DoWhy: Different estimation methods for causal inference

This is a quick introduction to the DoWhy causal inference library. We will load in a sample dataset and use different methods for estimating the causal effect of a (pre-specified)treatment variable on a (pre-specified) outcome variable.

First, let us add the required path for Python to find the DoWhy code and load all required packages

[1]:
import os, sys
sys.path.append(os.path.abspath("../../"))
[2]:
import numpy as np
import pandas as pd
import logging

import dowhy
from dowhy.do_why import CausalModel
import dowhy.datasets

Now, let us load a dataset. For simplicity, we simulate a dataset with linear relationships between common causes and treatment, and common causes and outcome.

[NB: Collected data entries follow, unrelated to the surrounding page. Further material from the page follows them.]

(** What an edit session does to the number of sessions, to the
    requests in flight and to the constants. *)
Lemma model_session `{MP : !MarkupPlatform} `{KP : !KnowsPlaintextOnly} c t m :
  fm_sessions (model_run c (session t) m) = S (fm_sessions m) ∧
  fm_pending (model_run c (session t) m) =
    (fm_pending m ++
     if decide (serialize_fragment (Nat.iter (S (fm_sessions m)) strip (text_node t)) ≠
                entity_name (fm_globals m))
     then replicate (S (fm_sessions m))
            (commit_request (fm_globals m) (st_search c)
               (serialize_fragment (Nat.iter (S (fm_sessions m)) strip (text_node t))))
     else [])%list ∧
  entity_type (fm_globals (model_run c (session t) m)) = entity_type (fm_globals m) ∧
  entity_id (fm_globals (model_run c (session t) m)) = entity_id (fm_globals m) ∧
  entity_name (fm_globals (model_run c (session t) m)) = entity_name (fm_globals m).
Proof.
  rewrite model_run_session. unfold commit.
  cbn [fm_content fm_globals]. case_decide; simpl; by rewrite ?app_nil_r.
Qed.

(** Two edit sessions without a completion between them: the rename
    of the first and two copies of the rename of the second are in
    flight. *)
Lemma two_sessions `{MP : !MarkupPlatform} `{KP : !KnowsPlaintextOnly} c t1 t2 m :
  fm_sessions m = 0 →
  let h1 := serialize_fragment (strip (text_node t1)) in
  let h2 := serialize_fragment (strip (strip (text_node t2))) in
  h1 ≠ entity_name (fm_globals m) → h2 ≠ entity_name (fm_globals m) →
  fm_pending (model_run c (session t1 ++ session t2) m) =
    (fm_pending m ++
     [commit_request (fm_globals m) (st_search c) h1;
      commit_request (fm_globals m) (st_search c) h2;
      commit_request (fm_globals m) (st_search c) h2])%list.
Proof.
  intros Hm h1 h2 H1 H2. rewrite model_run_app.
  pose proof (model_session c t1 m) as (Hs1 & Hp1 & Hty & Hid & Hname).
  pose proof (model_session c t2 (model_run c (session t1) m)) as (_ & Hp2 & _).
  rewrite (commit_request_ext _ (fm_globals m)) in Hp2 by done.
  rewrite Hp2, Hp1, Hs1, Hname, Hm. cbn [Nat.iter]. fold h1 h2.
  rewrite !decide_True by done. by rewrite <- (assoc_L (++)).
Qed.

Beta is the true causal effect.

[3]:
data = dowhy.datasets.linear_dataset(beta=10,
        num_common_causes=5,
        num_instruments = 2,
        num_samples=10000,
        treatment_is_binary=True)
df = data["df"]

Note that we are using a pandas dataframe to load the data.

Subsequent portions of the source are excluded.